Responsables catholiques, groupes de forces de l'ordre et défenseurs de la lutte contre la traite mettent en garde : le CLARITY Act pourrait affaiblir les mesures de protection utilisées pour lutter contre la criminalité facilitée par les cryptomonnaies. L'opposition porte sur des dispositions qui protégeraient les développeurs de logiciels non-custodial d'être classés comme transmetteurs de fonds. Les critiques craignent que des exemptions trop larges ne rendent plus difficile le suivi des flux financiers illicites. Cette opposition met en lumière une tension centrale dans la régulation des cryptos : comment distinguer un développement logiciel neutre d'une intermédiation financière tout en maintenant la visibilité des forces de l'ordre sur les transactions.

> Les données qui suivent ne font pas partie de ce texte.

(* ===== verification/Exec.v ===== *)
(** * cmd/valetfs/exec.go: running a command with secrets

    [runExec] over the daemon, the files of the machine and the child process.  The
    child is a function of its arguments, its environment and the files it sees; every
    call on a file may fail.  Signals and the text of the help page are left out. *)
From stdpp Require Import pretty.
From S2P Require Import Prelude GoStrings GoPath Repo Daemon ControlAPI Cli EnvFile.
Import GoStr GoPath Daemon Cli EnvFile.

Module Exec.

(** How a child ends. *)
Inductive exit := Exited (code : Z) | Signaled (sig : Z) | Stopped | WaitFailed (e : string).

(** What the process finds around it. *)
Record Machine := MkMachine {
  environ : list string;
  tmp_root : string;                                  (* os.TempDir *)
  suffix : string → string;                           (* the name MkdirTemp settles on *)
  written : string → nat;                             (* bytes of a write that fails *)
  zero_writes : string → nat;                         (* writes of zeros that succeed *)
  spawn : list string → list string → Host → option (Host * exit);
}.

Section Exec.
Context {G : Type} `{Repo.GoGit G}.
Context (hmac_hex : string → bytes → string) (decode_error : string → string).
Context (env : Env) (st : runtimeState) (m : Machine).

Local Abbreviation cli := (cli (G:=G)).

(** ** Calls on the machine *)

(** The first entry of the environment counts. *)
Definition getenv (k : string) : string :=
  let pre := k +:+ "=" in
  default "" (head (omap (λ e, if HasPrefix e pre then Some (TrimPrefix e pre) else None) (environ m))).

Definition exists_at (h : Host) (p : string) : bool :=
  match h !! p with Some _ => true | None => false end.

(** A new entry at [p], which must not exist, in a directory that does. *)
Definition make (op p : string) (e : host_entry) : cli () := λ w,
  if hfail env op p || exists_at (host w) (Clean p) || negb (has_dir (host w) (Dir (Clean p)))
  then Some (Err (HostError op p), w)
  else Some (Ok tt, set_host (<[Clean p := e]> (host w)) w).

Definition MkdirTemp (parent : string) : cli string :=
  let d := (if HasSuffix parent "/" then parent else parent +:+ "/") +:+ "valetfs-exec-"
             +:+ suffix m parent in
  make "mkdtemp" d HDir ≫= λ _, mret d.

Fixpoint first_temp (parents : list string) : cli (option string) :=
  match parents with
  | [] => mret None
  | p :: ps =>
      if decide (p = "") then first_temp ps
      else
        e ← stat env p;
        match e with
        | Some HDir =>
            r ← attempt (MkdirTemp p);
            match r with Ok d => mret (Some d) | Err _ => first_temp ps end
        | _ => first_temp ps
        end
  end.

(** The directory, and whether it is on disk. *)
Definition privateTempDir : cli (string * bool) :=
  d ← first_temp [getenv "XDG_RUNTIME_DIR"; "/dev/shm"];
  match d with
  | Some d => mret (d, false)
  | None => d ← MkdirTemp (tmp_root m); mret (d, true)
  end.

Definition set_body (p body : string) (w : World (G:=G)) : World :=
  set_host (<[Clean p := HFile body]> (host w)) w.

Definition write_body (p body : string) : cli () := λ w,
  if hfail env "write" p
  then Some (Err (HostError "write" p), set_body p (stake (written m p) body) w)
  else Some (Ok tt, set_body p body w).

Definition close (p : string) : cli () := λ w,
  if hfail env "close" p then Some (Err (HostError "close" p), w) else Some (Ok tt, w).

Definition writeSecretFile (dst body : string) : cli () :=
  make "create" dst (HFile "") ≫= λ _, write_body dst body ≫= λ _, close dst.

(** How many bytes are zeroed: 4096 at a time, while the writes succeed. *)
Fixpoint zero_loop (fuel writes left : nat) : nat :=
  match fuel, writes with
  | S fuel, S writes =>
      if decide (left = 0) then 0
      else let n := 4096 `min` left in n + zero_loop fuel writes (left - n)
  | _, _ => 0
  end.

Fixpoint zero_string (n : nat) : string :=
  match n with O => "" | S n => String "000" (zero_string n) end.

Definition zeroed (writes : nat) (body : string) : string :=
  let n := zero_loop (S (String.length body)) writes (String.length body) in
  zero_string n +:+ sdrop n body.

(** [os.Remove]: a directory must be empty. *)
Definition removable (h : Host) (p : string) : bool :=
  match h !! p with
  | Some (HFile _) => true
  | Some HDir => bool_decide (filter (λ e, HasPrefix e.1 (p +:+ "/") = true) h = ∅)
  | None => false
  end.

Definition remove_one (p : string) : cli () := λ w,
  if hfail env "unlink" p || negb (removable (host w) (Clean p))
  then Some (Err (HostError "unlink" p), w)
  else Some (Ok tt, set_host (delete (Clean p) (host w)) w).

Definition wipeFile (p : string) : cli () :=
  e ← stat env p;
  (match e with
   | Some (HFile body) =>
       if hfail env "open" p then mret tt
       else λ w, Some (Ok tt, set_body p (zeroed (zero_writes m p) body) w)
   | _ => mret tt
   end) ≫= λ _, ignore (attempt (remove_one p)).

(** ** Reading the vault *)

Definition fetchVaultFile (fsPath : string) : cli string :=
  r ← attempt (fsPathIsDirWithErr hmac_hex decode_error env st fsPath);
  match r with
  | Err e => throw (CannotRead (TrimPrefix fsPath "/") e)
  | Ok true => throw (IsADirectory (TrimPrefix fsPath "/"))
  | Ok false => apiReq hmac_hex decode_error env st "GET" "/files" [("path", fsPath)] None
  end.

(** ** Injecting *)

(** The environment so far, the directory made and the files in it. *)
Record xstate := MkX { xenv : list string; tmpDir : option string; tmpFiles : list string }.

Definition outcome : Type := xstate * option cli_error.

Definition fallible {A} (c : cli A) (s : xstate) (k : A → cli outcome) : cli outcome :=
  r ← attempt c;
  match r with Ok a => k a | Err e => mret (s, Some e) end.

Definition tempDir (s : xstate) : cli string :=
  match tmpDir s with
  | Some d => mret d
  | None =>
      '(d, onDisk) ← privateTempDir;
      (if onDisk : bool then note ("note: wrote under " +:+ d) else mret tt) ≫= λ _, mret d
  end.

Definition vault_text (b : execBinding) : cli string :=
  if isHostPath (path b) then hintVaultPath env "exec" (path b)
  else fetchVaultFile (toFSPathArg (path b)).

Definition add_env (vars : list string) (s : xstate) : xstate :=
  MkX (xenv s ++ vars) (tmpDir s) (tmpFiles s).

(** Where the [n]-th file goes. *)
Definition subdir (d : string) (n : nat) : string := Join2 d (pretty n).

Definition inject_file (b : execBinding) (body : string) (s : xstate) : cli outcome :=
  fallible (tempDir s) s (λ d,
    let s := MkX (xenv s) (Some d) (tmpFiles s) in
    let sub := subdir d (length (tmpFiles s)) in
    let dst := Join2 sub (Base (toFSPathArg (path b))) in
    fallible (make "mkdir" sub HDir ≫= λ _, writeSecretFile dst body) s (λ _,
      mret (MkX (xenv s ++ [name b +:+ "=" +:+ dst]) (tmpDir s) (tmpFiles s ++ [dst]), None))).

Definition inject (keep : bool) (b : execBinding) (s : xstate) : cli outcome :=
  fallible (vault_text b) s (λ body,
    match kind b with
    | execKindEnvFile =>
        match parseEnvFile body with
        | Err e => mret (s, Some (EnvFileError (path b) e))
        | Ok [] => mret (s, Some (NoVariables (path b)))
        | Ok vars => mret (add_env vars s, None)
        end
    | execKindValue => mret (add_env [name b +:+ "=" +:+ trimSecretNewline body keep] s, None)
    | execKindFile => inject_file b body s
    end).

Fixpoint inject_all (keep : bool) (bs : list execBinding) (s : xstate) : cli outcome :=
  match bs with
  | [] => mret (s, None)
  | b :: bs =>
      '(s, e) ← inject keep b s;
      match e with
      | Some _ => mret (s, e)
      | None => inject_all keep bs s
      end
  end.

(** ** The command *)

Definition cleanup (s : xstate) : cli () :=
  each wipeFile (tmpFiles s) ≫= λ _,
  match tmpDir s with
  | Some d => ignore (attempt (remove_host env d))
  | None => mret tt
  end.

Definition start (argv envs : list string) : cli (option exit) := λ w,
  match spawn m argv envs (host w) with
  | None => Some (Ok None, w)
  | Some (h, x) => Some (Ok (Some x), set_host h w)
  end.

(** The code [valetfs] itself exits with. *)
Definition exit_code (x : exit) : result cli_error Z :=
  match x with
  | Exited c => Ok c
  | Signaled s => Ok (128 + s)%Z
  | Stopped => Ok 1%Z
  | WaitFailed e => Err (WaitError e)
  end.

Definition run_child (argv : list string) (s : xstate) : cli Z :=
  x ← start argv (xenv s);
  cleanup s ≫= λ _,
  match x with
  | None => throw (CannotStart (default "" (head argv)))
  | Some x => match exit_code x with Ok c => mret c | Err e => throw e end
  end.

Definition runExec (args : list string) : cli Z :=
  match parseExecArgs args with
  | Err Help => note "help" ≫= λ _, mret 0%Z
  | Err e => throw (ExecError e)
  | Ok (bs, argv, keep) =>
      '(s, e) ← inject_all keep bs (MkX (environ m) None []);
      match e with
      | Some e => cleanup s ≫= λ _, throw e
      | None => run_child argv s
      end
  end.

End Exec.
End Exec.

Une coalition conteste les protections accordées aux développeurs dans le CLARITY Act
Les critiques de la coalition portent sur les dispositions qui protégeraient les développeurs de logiciels non-custodial d'être traités comme des transmetteurs de fonds. Les défenseurs des cryptos soutiennent que les développeurs qui publient du code non-custodial ne devraient pas être régulés comme les exchanges ou les processeurs de paiement. Les critiques craignent que des exemptions trop larges ne rendent plus difficile le suivi des flux financiers illicites. L'objection aborde l'une des questions les plus difficiles de la régulation des cryptos : comment distinguer un logiciel neutre d'une intermédiation financière.
Les logiciels non-custodial créent un débat sur l'application de la loi
Les logiciels non-custodial sont au cœur de la DeFi. Les portefeuilles, contrats intelligents et protocoles décentralisés permettent souvent aux utilisateurs de réaliser des transactions sans qu'une entreprise ne prenne le contrôle des fonds. Cette architecture est un élément essentiel de la proposition de valeur des cryptos, mais elle crée également des défis d'application de la loi lorsque des acteurs malveillants utilisent les mêmes outils. Le CLARITY Act vise à instaurer des règles de structure de marché plus claires, mais l'opposition montre que tous les conflits politiques ne portent pas sur la protection des investisseurs ou l'enregistrement des exchanges. Certains législateurs prendront également en compte la traite des êtres humains, le contournement des sanctions, la fraude et la visibilité des forces de l'ordre lorsqu'ils décideront jusqu'où les protections des développeurs doivent aller.
L'opposition pourrait entraîner des amendements législatifs
Cette opposition ne signifie pas la fin du CLARITY Act. Les partisans devront peut-être répondre aux inquiétudes selon lesquelles le projet de loi pourrait créer des failles pour les financements illicites. Cela pourrait entraîner des amendements, des zones de sécurité plus restreintes ou des obligations de déclaration supplémentaires. Pour les entreprises de cryptos, les enjeux sont élevés. Des règles plus claires pourraient débloquer les investissements et le développement de produits aux États-Unis. Mais si le projet de loi est perçu comme affaiblissant les mesures de lutte contre la criminalité, la voie politique pourrait devenir beaucoup plus difficile. Cette couverture est basée sur des informations provenant de Congress.gov.
FAQ
Quelles protections le CLARITY Act offre-t-il aux développeurs de logiciels non-custodial ?
Le CLARITY Act inclut des dispositions qui protégeraient les développeurs de logiciels non-custodial d'être classés comme transmetteurs de fonds. Les défenseurs des cryptos soutiennent que les développeurs qui publient du code non-custodial ne devraient pas être régulés comme les exchanges ou les processeurs de paiement.
Pourquoi les groupes de forces de l'ordre s'opposent-ils à certaines parties du CLARITY Act ?
Les groupes de forces de l'ordre, les responsables catholiques et les défenseurs de la lutte contre la traite craignent que des exemptions trop larges pour les développeurs de logiciels non-custodial ne rendent plus difficile le suivi des flux financiers illicites. L'opposition porte sur les inquiétudes que le projet de loi pourrait affaiblir les mesures de protection utilisées pour lutter contre la criminalité facilitée par les cryptomonnaies.